The logistics of vaccine distribution are drawing more attention to cold storage. But demand for this asset class is still primarily driven by grocery deliveries.
Recent reports in mainstream media might be misleading potential investors about how much the distribution of COVID-19 vaccines will impact demand for cold storage space. As the vaccines will not be stored for any length of time, they will not increase demand enough to move the market, say cold storage brokers and advisors.
“Vaccine logistics is a flow-through process—shippers aren’t stocking and sitting on it,” says Tray Anderson, logistics and industrial lead, Americas, with real estate services firm Cushman & Wakefield. While governments may begin stockpiling vaccines in the future for booster shots or to be ready for another outbreak, that’s not happening right now.
“Vaccines are going straight to administration sites, so it doesn’t require 50,000 square feet of storage space,” Anderson continues, noting that thousands of vaccine doses occupy a relatively small amount of space compared to stored grocery products, but require extremely cold temperatures to preserve medical efficacy. As a result, vaccine-handling facilities might need to utilize multiple rooms within rooms. The vaccines are stored in custom, wheeled freezer boxes capable of maintaining temperatures up to minus-180 degrees Farenheit, according to a recent report from real estate services firm JLL.
Vaccine-handling facilities must be purpose-built, as standard floors in cold storage freezer facilities cannot withstand such an extreme temperature, according to Tom Griggs, who heads industrial and logistics for Hines’ East Region. He explained in a recent Bisnow interview that this use is not expected to attract investors as it costs $200 to $300 per sq. ft. to build those kinds of assets and they may end up only being needed for two to three years.
Instead, vaccine distribution is raising Wall Street’s interest in various aspects of cold chain and cold freezer logistics around the packaging, handling, and transporting vaccines at extreme sub-zero temperatures to administration sites, according to a recent New York Times article.
However, last year’s surge in online grocery sales has made cold storage a popular alternative investment type. While the extreme temperature requirements of the vaccines may have focused attention on cold storage, Anderson says “food supply in proximity to people” is what’s driving investment in this property type.
A boom in cold storage investment is already beginning to take shape as a result of both increasing demand for cold storage space and replacement of the industry’s obsolete facilities with new, state-of-the art, high-bay spaces. Dustin Volz, senior managing director, capital markets, in JLL’s Dallas office, notes that the average age of the industry’s 250 million sq. ft. of cold storage space is 37 years.

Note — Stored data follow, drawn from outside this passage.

(* ===== verification/Metis.v ===== *)
(** * Metis: the hook table of metis/metis.c

    The slots metis exports and their functions.  While metis_safe_boot is
    set, which is the default, stores are skipped: the slot keeps whatever it
    held.  The other functions of the module are in MetisApi. *)

From stdpp Require Import functions.
From S2P Require Import Prelude HookIface.

Inductive metis_hook :=
| game_binder_f_ptr
| rvh_mi_try_to_wake_up_ptr
| corectl_boost_hook_ptr
| update_perflock_freq_hook_ptr
| get_perflock_last_freqs_hook_ptr
| game_metis_skip_cpus_hook_ptr
| mi_enqueue_entity_hook_ptr
| mi_enqueue_task_fair_hook_ptr
| mi_lb_detect_func_ptr
| ui_task_detect_ptr
| render_task_detect_ptr
| vip_task_detect_ptr
| mi_walt_get_indicies_ptr
| mi_find_energy_efficient_cpu_ptr
| mi_dequeue_task_fair_hook_ptr
| mi_sched_enable_ptr
| choose_cpu_overutiled_ptr
| override_schedboost_ptr.

#[global] Instance metis_hook_eq_dec : EqDecision metis_hook.
Proof. solve_decision. Defined.

Record metis_state := MetisState {
  metis_safe_boot : bool;
  metis_slots : metis_hook -> option callback
}.

Definition metis_initial : metis_state := MetisState true (fun _ => None).

Definition metis_store_hook (slot : metis_hook) (hook : option callback)
    (s : metis_state) : Z * metis_state :=
  if metis_safe_boot s then (0, s)
  else (0, MetisState (metis_safe_boot s) (<[slot := hook]> (metis_slots s))).

Definition register_game_binder_f (hook : option callback) : metis_state -> Z * metis_state :=
  metis_store_hook game_binder_f_ptr hook.
Definition unregister_game_binder_f : metis_state -> Z * metis_state :=
  metis_store_hook game_binder_f_ptr None.
Definition register_rvh_mi_try_to_wake_up (hook : option callback) : metis_state -> Z * metis_state :=
  metis_store_hook rvh_mi_try_to_wake_up_ptr hook.
Definition unregister_rvh_mi_try_to_wake_up : metis_state -> Z * metis_state :=
  metis_store_hook rvh_mi_try_to_wake_up_ptr None.
Definition register_corectl_boost_hook (hook : option callback) : metis_state -> Z * metis_state :=
  metis_store_hook corectl_boost_hook_ptr hook.
Definition register_update_perflock_freq_hook (hook : option callback) : metis_state -> Z * metis_state :=
  metis_store_hook update_perflock_freq_hook_ptr hook.
Definition register_get_perflock_last_freqs_hook (hook : option callback) : metis_state -> Z * metis_state :=
  metis_store_hook get_perflock_last_freqs_hook_ptr hook.
Definition register_game_metis_skip_cpus_hook (hook : option callback) : metis_state -> Z * metis_state :=
  metis_store_hook game_metis_skip_cpus_hook_ptr hook.
Definition unregister_game_metis_skip_cpus_hook : metis_state -> Z * metis_state :=
  metis_store_hook game_metis_skip_cpus_hook_ptr None.
Definition register_mi_enqueue_entity_hook (hook : option callback) : metis_state -> Z * metis_state :=
  metis_store_hook mi_enqueue_entity_hook_ptr hook.
Definition unregister_mi_enqueue_entity_hook : metis_state -> Z * metis_state :=
  metis_store_hook mi_enqueue_entity_hook_ptr None.
Definition register_mi_enqueue_task_fair_hook (hook : option callback) : metis_state -> Z * metis_state :=
  metis_store_hook mi_enqueue_task_fair_hook_ptr hook.
Definition unregister_mi_enqueue_task_fair_hook : metis_state -> Z * metis_state :=
  metis_store_hook mi_enqueue_task_fair_hook_ptr None.
Definition register_mi_lb_detect_func (hook : option callback) : metis_state -> Z * metis_state :=
  metis_store_hook mi_lb_detect_func_ptr hook.
Definition unregister_mi_lb_detect_func : metis_state -> Z * metis_state :=
  metis_store_hook mi_lb_detect_func_ptr None.
Definition register_ui_task_detect (hook : option callback) : metis_state -> Z * metis_state :=
  metis_store_hook ui_task_detect_ptr hook.
Definition register_render_task_detect (hook : option callback) : metis_state -> Z * metis_state :=
  metis_store_hook render_task_detect_ptr hook.
Definition register_vip_task_detect (hook : option callback) : metis_state -> Z * metis_state :=
  metis_store_hook vip_task_detect_ptr hook.
Definition unregister_ui_task_detect : metis_state -> Z * metis_state :=
  metis_store_hook ui_task_detect_ptr None.
Definition unregister_render_task_detect : metis_state -> Z * metis_state :=
  metis_store_hook render_task_detect_ptr None.
Definition unregister_vip_task_detect : metis_state -> Z * metis_state :=
  metis_store_hook vip_task_detect_ptr None.
Definition register_mi_walt_get_indicies (hook : option callback) : metis_state -> Z * metis_state :=
  metis_store_hook mi_walt_get_indicies_ptr hook.
Definition unregister_mi_walt_get_indicies : metis_state -> Z * metis_state :=
  metis_store_hook mi_walt_get_indicies_ptr None.
Definition register_mi_find_energy_efficient_cpu (hook : option callback) : metis_state -> Z * metis_state :=
  metis_store_hook mi_find_energy_efficient_cpu_ptr hook.
Definition unregister_mi_find_energy_efficient_cpu : metis_state -> Z * metis_state :=
  metis_store_hook mi_find_energy_efficient_cpu_ptr None.
Definition register_mi_dequeue_task_fair_hook (hook : option callback) : metis_state -> Z * metis_state :=
  metis_store_hook mi_dequeue_task_fair_hook_ptr hook.
Definition unregister_mi_dequeue_task_fair_hook : metis_state -> Z * metis_state :=
  metis_store_hook mi_dequeue_task_fair_hook_ptr None.
Definition register_mi_sched_enable (hook : option callback) : metis_state -> Z * metis_state :=
  metis_store_hook mi_sched_enable_ptr hook.
Definition unregister_mi_sched_enable : metis_state -> Z * metis_state :=
  metis_store_hook mi_sched_enable_ptr None.
Definition register_choose_cpu_overutiled (hook : option callback) : metis_state -> Z * metis_state :=
  metis_store_hook choose_cpu_overutiled_ptr hook.
Definition unregister_choose_cpu_overutiled : metis_state -> Z * metis_state :=
  metis_store_hook choose_cpu_overutiled_ptr None.
Definition register_override_schedboost (hook : option callback) : metis_state -> Z * metis_state :=
  metis_store_hook override_schedboost_ptr hook.
Definition unregister_override_schedboost : metis_state -> Z * metis_state :=
  metis_store_hook override_schedboost_ptr None.

Definition metis_register (h : metis_hook) : option callback -> metis_state -> Z * metis_state :=
  match h with
  | game_binder_f_ptr => register_game_binder_f
  | rvh_mi_try_to_wake_up_ptr => register_rvh_mi_try_to_wake_up
  | corectl_boost_hook_ptr => register_corectl_boost_hook
  | update_perflock_freq_hook_ptr => register_update_perflock_freq_hook
  | get_perflock_last_freqs_hook_ptr => register_get_perflock_last_freqs_hook
  | game_metis_skip_cpus_hook_ptr => register_game_metis_skip_cpus_hook
  | mi_enqueue_entity_hook_ptr => register_mi_enqueue_entity_hook
  | mi_enqueue_task_fair_hook_ptr => register_mi_enqueue_task_fair_hook
  | mi_lb_detect_func_ptr => register_mi_lb_detect_func
  | ui_task_detect_ptr => register_ui_task_detect
  | render_task_detect_ptr => register_render_task_detect
  | vip_task_detect_ptr => register_vip_task_detect
  | mi_walt_get_indicies_ptr => register_mi_walt_get_indicies
  | mi_find_energy_efficient_cpu_ptr => register_mi_find_energy_efficient_cpu
  | mi_dequeue_task_fair_hook_ptr => register_mi_dequeue_task_fair_hook
  | mi_sched_enable_ptr => register_mi_sched_enable
  | choose_cpu_overutiled_ptr => register_choose_cpu_overutiled
  | override_schedboost_ptr => register_override_schedboost
  end.

(** Slots without an unregister function keep their value. *)
Definition metis_unregister (h : metis_hook) : metis_state -> Z * metis_state :=
  match h with
  | game_binder_f_ptr => unregister_game_binder_f
  | rvh_mi_try_to_wake_up_ptr => unregister_rvh_mi_try_to_wake_up
  | game_metis_skip_cpus_hook_ptr => unregister_game_metis_skip_cpus_hook
  | mi_enqueue_entity_hook_ptr => unregister_mi_enqueue_entity_hook
  | mi_enqueue_task_fair_hook_ptr => unregister_mi_enqueue_task_fair_hook
  | mi_lb_detect_func_ptr => unregister_mi_lb_detect_func
  | ui_task_detect_ptr => unregister_ui_task_detect
  | render_task_detect_ptr => unregister_render_task_detect
  | vip_task_detect_ptr => unregister_vip_task_detect
  | mi_walt_get_indicies_ptr => unregister_mi_walt_get_indicies
  | mi_find_energy_efficient_cpu_ptr => unregister_mi_find_energy_efficient_cpu
  | mi_dequeue_task_fair_hook_ptr => unregister_mi_dequeue_task_fair_hook
  | mi_sched_enable_ptr => unregister_mi_sched_enable
  | choose_cpu_overutiled_ptr => unregister_choose_cpu_overutiled
  | override_schedboost_ptr => unregister_override_schedboost
  | _ => fun s => (0, s)
  end.

(** The slots that can be unregistered. *)
Definition metis_can_unregister (h : metis_hook) : bool :=
  match h with
  | corectl_boost_hook_ptr | update_perflock_freq_hook_ptr
  | get_perflock_last_freqs_hook_ptr => false
  | _ => true
  end.

Lemma metis_register_eq h hook s : metis_register h hook s = metis_store_hook h hook s.
Proof. by destruct h. Qed.

Lemma metis_unregister_eq h s :
  metis_unregister h s = if metis_can_unregister h then metis_store_hook h None s else (0, s).
Proof. by destruct h. Qed.

(** ** The interface of the slots with both functions *)

Abbreviation metis_pair := (dsig (fun h => metis_can_unregister h = true)).

#[global] Instance metis_registrar : Registrar metis_pair metis_state := {
  hk_register h := metis_register (proj1_sig h);
  hk_unregister h := metis_unregister (proj1_sig h);
  hk_slot h s := metis_slots s (proj1_sig h);
  hk_live _ s := negb (metis_safe_boot s)
}.

Lemma metis_store_hook_eq h cb s :
  metis_store_hook h cb s =
  (0, MetisState (metis_safe_boot s)
        (if metis_safe_boot s then metis_slots s else <[h := cb]> (metis_slots s))).
Proof. unfold metis_store_hook. destruct s as [b f]. by destruct b. Qed.

#[global] Instance metis_registrar_laws : RegistrarLaws metis_pair metis_state.
Proof.
  assert (forall (h h' : metis_pair), h <> h' -> proj1_sig h <> proj1_sig h') as Hne
    by (intros h h' Hn Heq; by apply Hn, dsig_eq).
  split; intros *; simpl; rewrite ?metis_register_eq, ?metis_unregister_eq;
    try (rewrite (bool_decide_unpack _ (proj2_sig h)));
    rewrite ?metis_store_hook_eq; simpl; try done;
    destruct (metis_safe_boot s); simpl; rewrite ?fn_lookup_insert; try done; try (by auto);
    intros Hh; by rewrite fn_lookup_insert_ne by (by apply Hne).
Qed.

(** Under safe boot an unregistration leaves the slot as it is: a callback
    registered before the parameter was set stays. *)
Lemma metis_safe_boot_keeps h s :
  metis_safe_boot s = true -> metis_unregister h s = (0, s).
Proof.
  intros Hs. rewrite metis_unregister_eq. unfold metis_store_hook. rewrite Hs.
  by destruct (metis_can_unregister h).
Qed.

And with certain core asset classes, including retail and hotels, now out of favor, Volz says investors are now seeking alterative opportunities, with cold storage, truck terminals and data centers as top choices.
Demand for modern, automated cold storage space is being driven by both online grocery retailers and tenants upgrading from older, obsolete facilities to more efficient space, Volz notes. Cold storage speculative development is a newer phenomenon brought about by pandemic-influenced demand; he adds. He notes that there are 12 to 15 cold storage spec projects with a total of 4 to 5 million sq. ft. of space currently underway in densely populated coastal, Southwestern and Southeastern markets nationally.
The spec projects currently in the works do not involve “last mile” distribution facilities, but rather 200,000- to 300,000-sq.-ft. facilities in major logistics hubs or close to major ports.
Anderson says that an increase in vertical farming to provide locally grown fresh foods in urban areas is partly responsible for the uptick in spec cold storage development and will continue to create demand for space.
The cold storage development projects are attracting equity capital from a variety of sources, ranging from institutional investors and investment managers to high-net-worth and family office investors entering this product type for the first time, according to Volz. He says that equity investors like cold storage because it generates higher returns and better margins than “dry” industrial assets, with existing cold storage assets generating returns of 50 to 100 basis points basis points greater than traditional industrial facilities.
Noting that cold storage is a very capital-intensive product type, he says the biggest obstacles for investors right now involve finding quality opportunities and understanding how this space works, as well as the risks it involves. He notes that nationally, there only three to five brokerage firms with expertise in cold storage and 15 to 20 experienced cold storage developers.
Vacancies in the cold storage sector have remained below 10 percent for nearly 20 years, according to JLL researchers. They suggest that going forward, vacancy may get even get tighter, spurring more spec construction and investor appetite for this asset type. This will be largely as a result of reshoring of essential sectors like food production and pharmaceutical manufacturing; the increased importance of last-mile delivery; and consolidation of the public refrigerated warehouse sector.